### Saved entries
↓

Lemma bucket_add_ok bs first segment : buckets_ok bs -> StronglySorted Z.le (first :: segment) -> Forall u64_ok (first :: segment) ->
  Forall (fun r => upper r = upper first) (first :: segment) ->
  let bs' := bucket_add bs (upper first) first (first :: segment) in
  buckets_ok bs' /\ forall row, u64_ok row -> bucket_has bs' row = bool_decide (row ∈ first :: segment) || bucket_has bs row.
Proof.
  intros Hb Hs Hu Hf. unfold bucket_add. destruct (default ([], true) (bs !! upper first)) as [offsets sorted] eqn:Ed.
  assert (Forall u32_ok offsets /\ (sorted = true -> StronglySorted Z.le offsets)) as [Hou Hos].
  { destruct (bs !! upper first) as [p|] eqn:E; cbn in Ed; subst.
    - destruct (Hb _ _ E) as (_ & _ & H1 & H2). done.
    - injection Ed as <- <-. split; [constructor|intros _; constructor]. }
  pose proof (lowers_sorted _ _ Hs Hu Hf) as Hsl. split.
  - apply map_Forall_insert_2; [|done]. split; [apply upper_ok|]. split; [by destruct offsets|]. cbn [fst snd]. split.
    + apply Forall_app. split; [done|]. apply lowers_u32.
    + destruct sorted; cbn [andb]; [|done]. destruct (list.last offsets) as [z|] eqn:El; cbn; intros Hz.
      * destruct (z >? lower first) eqn:Ez; [done|]. apply sorted_extend; [by apply Hos|done|]. by rewrite El.
      * apply sorted_extend; [by apply Hos|done|]. by rewrite El.
  - intros row Hr. unfold bucket_has. destruct (Z.eq_dec (upper row) (upper first)) as [He|Hne].
    + rewrite He, lookup_insert_eq. rewrite <- (bool_decide_ext _ _ (elem_of_lowers _ _ row Hr Hu Hf He)).
      assert (match bs !! upper first with None => false | Some (o, _) => bool_decide (lower row ∈ o) end = bool_decide (lower row ∈ offsets)) as ->.
      { destruct (bs !! upper first) as [[o x]|]; cbn in Ed; by injection Ed as <- <-. }
      rewrite <- bool_decide_or. apply bool_decide_ext. rewrite elem_of_app. tauto.
    + rewrite lookup_insert_ne by done. rewrite (bool_decide_false (row ∈ _)); [done|]. intros Hin. rewrite Forall_forall in Hf. by apply Hne, Hf.
Qed.

Lemma bucket_run_ok fuel run bs : (length run <= fuel)%nat -> buckets_ok bs -> StronglySorted Z.le run -> Forall u64_ok run ->
  exists bs', bucket_run fuel run bs = Ok bs' /\ buckets_ok bs' /\
    forall row, u64_ok row -> bucket_has bs' row = bool_decide (row ∈ run) || bucket_has bs row.
Proof.
  revert run bs. induction fuel as [|fuel IH]; intros run bs Hf Hb Hs Hu; (destruct run as [|row rows]; [by exists bs|]); [cbn in Hf; lia|].
  cbn [bucket_run]. pose proof (split_at_position (fun r => upper r =? upper row) (row :: rows)) as Ht. cbv zeta in Ht.
  remember (default _ _) as e eqn:Ee. clear Ee.
  destruct (take_group row rows _ _ Hs Hu Ht) as (He & Hne & [Hgu _]).
  remember (ztake e (row :: rows)) as g eqn:Eg. remember (zskip e (row :: rows)) as rest eqn:Er. clear Eg Er Ht e.
  destruct g as [|x g]; [done|]. injection He as <- ->. rewrite app_comm_cons in Hs, Hu |- *.
  apply Forall_app in Hu as [Hug Hur].
  destruct (bucket_add_ok bs row g Hb (StronglySorted_app_1_l _ _ _ Hs) Hug Hgu) as [Hb' Hh].
  destruct (IH rest _ ltac:(cbn in Hf; rewrite length_app in Hf; lia) Hb' (StronglySorted_app_1_r _ _ _ Hs) Hur) as (bs' & Hbs & Hok & Hc).
  exists bs'. split; [done|]. split; [done|]. intros r Hr. by rewrite Hc, Hh, bool_decide_app, orb_assoc.
Qed.

Lemma bucket_runs_ok runs bs : buckets_ok bs -> Forall (StronglySorted Z.le) runs -> Forall (Forall u64_ok) runs ->
  exists bs', bucket_runs runs bs = Ok bs' /\ buckets_ok bs' /\
    forall row, u64_ok row -> bucket_has bs' row = bool_decide (row ∈ concat runs) || bucket_has bs row.
Proof.
  intros Hb Hs Hu. revert bs Hb. induction runs as [|run runs IH]; intros bs Hb; [by exists bs|].
  apply Forall_cons in Hs as [Hs Hss]. apply Forall_cons in Hu as [Hu Huu]. cbn [bucket_runs].
  destruct (bucket_run_ok (length run) run bs) as (bs1 & -> & Hb1 & Hh1); [done..|]. mon.
  destruct (IH Hss Huu bs1 Hb1) as (bs2 & -> & Hb2 & Hh2). exists bs2. split; [done|]. split; [done|].
  intros row Hr. cbn [concat]. by rewrite Hh2, Hh1, bool_decide_app, orb_assoc.
Qed.

Lemma bucket_selection_ok k p : bucket_ok p -> exists b, bucket_selection (k, p) = Ok (k, Partial b) /\
  forall v, bm_contains b v = bool_decide (v ∈ fst p).
Proof.
  destruct p as [offsets sorted]. intros (_ & Hu & Hs). cbn [fst snd] in *. unfold bucket_selection.
  set (l := if negb sorted then sort_unstable offsets else offsets).
  assert (StronglySorted Z.le l /\ forall v, v ∈ l <-> v ∈ offsets) as [Hsl Hel].
  { subst l. destruct sorted; cbn [negb]; [by split; [apply Hs|]|]. split; [apply sort_unstable_le|]. intros v. by rewrite sort_unstable_perm. }
  destruct (bm_from_sorted_iter_ok (dedup l)) as (b & -> & Hb).
  - by apply dedup_sorted.
  - apply Forall_forall. intros v Hv. rewrite dedup_elem, Hel in Hv. rewrite Forall_forall in Hu. by apply Hu.
  - exists b. split; [done|]. intros v. rewrite (bm_contains_of_iter b _ v Hb). apply bool_decide_ext. by rewrite dedup_elem, Hel.
Qed.

(** Building an entry per key gives a map with those entries. *)
Lemma map_res_entries {V W} (f : Z * V -> res (Z * W)) (R : V -> W -> Prop) (bs : gmap Z V) :
  (forall k v, bs !! k = Some v -> exists w, f (k, v) = Ok (k, w) /\ R v w) ->
  exists es, map_res f (btree_iter bs) = Ok es /\
    forall k, match bs !! k with
              | Some v => exists w, (list_to_map es : gmap Z W) !! k = Some w /\ R v w
              | None => (list_to_map es : gmap Z W) !! k = None
              end.
Proof.
  intros Hf. assert (forall p, p ∈ btree_iter bs -> exists w, f p = Ok (fst p, w) /\ R (snd p) w) as Hf'.
  { intros [k v] Hp%btree_iter_elem. by apply Hf. }
  assert (exists es, map_res f (btree_iter bs) = Ok es /\ Forall2 (fun p e => fst e = fst p /\ R (snd p) (snd e)) (btree_iter bs) es) as (es & He & H2).
  { induction (btree_iter bs) as [|p l IH]; [by exists []|]. destruct (Hf' p) as (w & Hw & HR); [left|].
    destruct IH as (es & He & H2); [intros q Hq; apply Hf'; by right|]. exists ((fst p, w) :: es). cbn [map_res]. rewrite Hw. mon. rewrite He. mon.
    split; [done|]. by constructor. }
  assert (map fst es = map fst (btree_iter bs)) as Hfst. { clear - H2. induction H2 as [|p e l es [Hk _] _ IH]; [done|]. cbn. by rewrite Hk, IH. }
  assert (NoDup es.*1) as Hnd by (change es.*1 with (map fst es); rewrite Hfst; apply btree_iter_NoDup).
  exists es. split; [done|]. intros k. destruct (bs !! k) as [v|] eqn:Ek.
  - apply btree_iter_elem, list_elem_of_lookup in Ek as [i Hi]. destruct (Forall2_lookup_l _ _ _ _ _ H2 Hi) as ([k' w] & Hw & Hk & HR).
    cbn in Hk, HR. subst k'. exists w. split; [|done]. apply elem_of_list_to_map_1; [done|]. by eapply list_elem_of_lookup_2.
  - apply not_elem_of_list_to_map_1. change es.*1 with (map fst es). rewrite Hfst. intros ([k' v] & -> & Hv)%list_elem_of_fmap.
    apply btree_iter_elem in Hv. cbn in Ek. congruence.
Qed.

Lemma from_sorted_runs_ok runs : Forall (StronglySorted Z.le) runs -> Forall (Forall u64_ok) runs ->
  exists m, from_sorted_runs runs = Ok m /\ wf m /\ forall row, u64_ok row -> contains m row = bool_decide (row ∈ concat runs).
Proof.
  intros Hs Hu. unfold from_sorted_runs. destruct (bucket_runs_ok runs ∅) as (bs & -> & Hb & Hh); [apply map_Forall_empty|done..|]. mon.
  destruct (map_res_entries bucket_selection
    (fun p w => exists b, w = Partial b /\ forall v, bm_contains b v = bool_decide (v ∈ fst p)) bs) as (es & -> & He).
  { intros k p Hk. destruct (bucket_selection_ok k p) as (b & Hbs & Hc); [by apply (Hb k p)|]. eauto. }
  mon. exists (list_to_map es). split; [done|]. split.
  - intros k s Hk. specialize (He k). destruct (bs !! k) as [p|] eqn:Ep; [|congruence]. destruct He as (w & Hw & b & -> & Hc).
    destruct (Hb _ _ Ep) as (Hku & Hne & _). rewrite Hk in Hw. injection Hw as ->. split; [done|]. by eapply partial_nonempty.
  - intros row Hr. specialize (Hh row Hr). unfold bucket_has in Hh at 2. rewrite lookup_empty, orb_false_r in Hh. rewrite <- Hh. unfold bucket_has.
    rewrite contains_sel. specialize (He (upper row)). destruct (bs !! upper row) as [[o x]|]; [|by rewrite He].
    destruct He as (w & -> & b & -> & Hc). cbn [sel_has]. by rewrite Hc.
Qed.

(** ** [insert_range] *)

(** The address of the row at an offset. *)
Definition addr (fragment offset : Z) : Z := fragment * 4294967296 + offset.

Lemma addr_parts k v : u32_ok k -> u32_ok v -> upper (addr k v) = k /\ lower (addr k v) = v /\ u64_ok (addr k v).
Proof.
  intros Hk Hv. unfold addr. rewrite <- new_from_parts_eq by done. destruct (row_of_parts k v Hk Hv) as (r & Hr & Hu & Hl & ->). done.
Qed.

Lemma addr_eq row : u64_ok row -> row = addr (upper row) (lower row).
Proof.
  intros Hr. unfold addr. rewrite <- new_from_parts_eq by (apply upper_ok || apply lower_ok). symmetry. by apply parts_of_address.
Qed.

(** The rows not yet in the set. *)
Definition new_rows (m : RowAddrTreeMap) (s e : Z) : Z := zlen (List.filter (fun r => negb (contains m r)) (range_list (s ..< e))).

Lemma range_list_offset k a b : range_list (k + a ..< k + b) = map (Z.add k) (range_list (a ..< b)).
Proof.
  unfold range_list. cbn [start end_]. replace (k + b - (k + a)) with (b - a) by lia. rewrite <- fmap_add_seqZ. done.
Qed.

Lemma new_rows_fragment m k a b : u32_ok k -> u32_ok a -> u32_ok b ->
  new_rows m (addr k a) (addr k b + 1) = zlen (List.filter (fun v => negb (sel_has (m !! k) v)) (range_list (a ..< b + 1))).
Proof.
  intros Hk Ha Hb. unfold new_rows, addr. replace (k * 4294967296 + b + 1) with (k * 4294967296 + (b + 1)) by lia.
  rewrite range_list_offset, filter_map_length. f_equal. apply filter_ext_Forall, Forall_forall.
  intros v Hv%elem_of_range_list. cbn in Hv. destruct (addr_parts k v) as (Hu & Hl & _); [done|uok; lia|].
  unfold addr in *. by rewrite contains_sel, Hu, Hl.
Qed.

Lemma in_fragment_range k a b row : u32_ok k -> u32_ok a -> u32_ok b -> u64_ok row ->
  ((addr k a <=? row) && (row <=? addr k b)) = (upper row =? k) && ((a <=? lower row) && (lower row <=? b)).
Proof.
  intros Hk Ha Hb Hr. rewrite (addr_eq row Hr) at 1 2. pose proof (upper_ok row) as Hu. pose proof (lower_ok row) as Hl. uok. unfold addr.
  destruct (Z.eqb_spec (upper row) k) as [->|Hn]; cbn [andb].
  - f_equal; apply Bool.eq_true_iff_eq; rewrite !Z.leb_le; lia.
  - apply andb_false_iff. rewrite !Z.leb_gt. lia.
Qed.

Lemma insert_range_fragment_ok m k a b count : u32_ok k -> u32_ok a -> u32_ok b -> u64_ok count ->
  let '(m', count') := insert_range_fragment m k a b count in
  count' = wrap64 (count + new_rows m (addr k a) (addr k b + 1)) /\
  forall row, u64_ok row -> contains m' row = ((addr k a <=? row) && (row <=? addr k b)) || contains m row.
Proof.
  intros Hk Ha Hb Hc. rewrite new_rows_fragment by done.
  assert (forall s, m !! k = s -> s <> Some Full ->
    let '(set, n) := bm_insert_range (match s with Some (Partial set) => set | _ => bm_new end) a b in
    count +w n = wrap64 (count + zlen (List.filter (fun v => negb (sel_has s v)) (range_list (a ..< b + 1)))) /\
    forall row, u64_ok row -> contains (<[k := Partial set]> m) row = ((addr k a <=? row) && (row <=? addr k b)) || contains m row) as Hp.
  { intros s Hs Hf. set (b0 := match s with Some (Partial set) => set | _ => bm_new end).
    assert (forall v, sel_has s v = bm_contains b0 v) as Hb0.
    { intros v. subst b0. destruct s as [[|x]|]; cbn; [done|done|by autorewrite with roaring]. }
    pose proof (bm_insert_range_count b0 a b Ha Hb) as Hn. pose proof (fun w => bm_contains_insert_range b0 a b w Ha Hb) as Hi.
    destruct (bm_insert_range b0 a b) as [set n]. cbn [fst snd] in *. split.
    - subst n. do 3 f_equal. apply List.filter_ext. intros v. by rewrite Hb0.
    - intros row Hr. rewrite contains_insert, in_fragment_range by done. destruct (Z.eqb_spec (upper row) k) as [He|]; [|done].
      cbn [sel_has andb]. by rewrite Hi, (contains_sel m), He, Hs, Hb0. }
  unfold insert_range_fragment. destruct (m !! k) as [[|set]|] eqn:Em.
  - split.
    + rewrite filter_none; [|by apply Forall_forall]. change (zlen []) with 0. by rewrite Z.add_0_r, wrap64_small.
    + intros row Hr. rewrite in_fragment_range by done. destruct (Z.eqb_spec (upper row) k) as [He|]; [|done].
      rewrite contains_sel, He, Em. by rewrite orb_true_r.
  - specialize (Hp _ eq_refl ltac:(done)). cbv beta iota in Hp. by destruct (bm_insert_range set a b).
  - specialize (Hp _ eq_refl ltac:(done)). cbv beta iota in Hp. by destruct (bm_insert_range bm_new a b).
Qed.

Lemma new_rows_ext m m' s e : (forall r, s <= r < e -> contains m r = contains m' r) -> new_rows m s e = new_rows m' s e.
Proof.
  intros He. unfold new_rows. f_equal. apply filter_ext_Forall, Forall_forall. intros r Hr%elem_of_range_list. cbn in Hr. by rewrite He.
Qed.

Lemma new_rows_app m a b c : a <= b -> b <= c -> new_rows m a c = new_rows m a b + new_rows m b c.
Proof. intros Hab Hbc. unfold new_rows. rewrite (range_list_app a b c), List.filter_app, zlen_app by done. done. Qed.

Lemma new_rows_nil m a b : b <= a -> new_rows m a b = 0.
Proof. intros Hab. unfold new_rows. by rewrite range_list_nil. Qed.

↑

### Your assignment
Could you reproduce exactly the lines of the entries above, from the one with "destruct (bm_from_sorted_iter_ok (dedup" through the one with "intros [k v]", and nothing else?

### Answer space
  destruct (bm_from_sorted_iter_ok (dedup l)) as (b & -> & Hb).
  - by apply dedup_sorted.
  - apply Forall_forall. intros v Hv. rewrite dedup_elem, Hel in Hv. rewrite Forall_forall in Hu. by apply Hu.
  - exists b. split; [done|]. intros v. rewrite (bm_contains_of_iter b _ v Hb). apply bool_decide_ext. by rewrite dedup_elem, Hel.
Qed.

(** Building an entry per key gives a map with those entries. *)
Lemma map_res_entries {V W} (f : Z * V -> res (Z * W)) (R : V -> W -> Prop) (bs : gmap Z V) :
  (forall k v, bs !! k = Some v -> exists w, f (k, v) = Ok (k, w) /\ R v w) ->
  exists es, map_res f (btree_iter bs) = Ok es /\
    forall k, match bs !! k with
              | Some v => exists w, (list_to_map es : gmap Z W) !! k = Some w /\ R v w
              | None => (list_to_map es : gmap Z W) !! k = None
              end.
Proof.
  intros Hf. assert (forall p, p ∈ btree_iter bs -> exists w, f p = Ok (fst p, w) /\ R (snd p) w) as Hf'.
  { intros [k v] Hp%btree_iter_elem. by apply Hf. }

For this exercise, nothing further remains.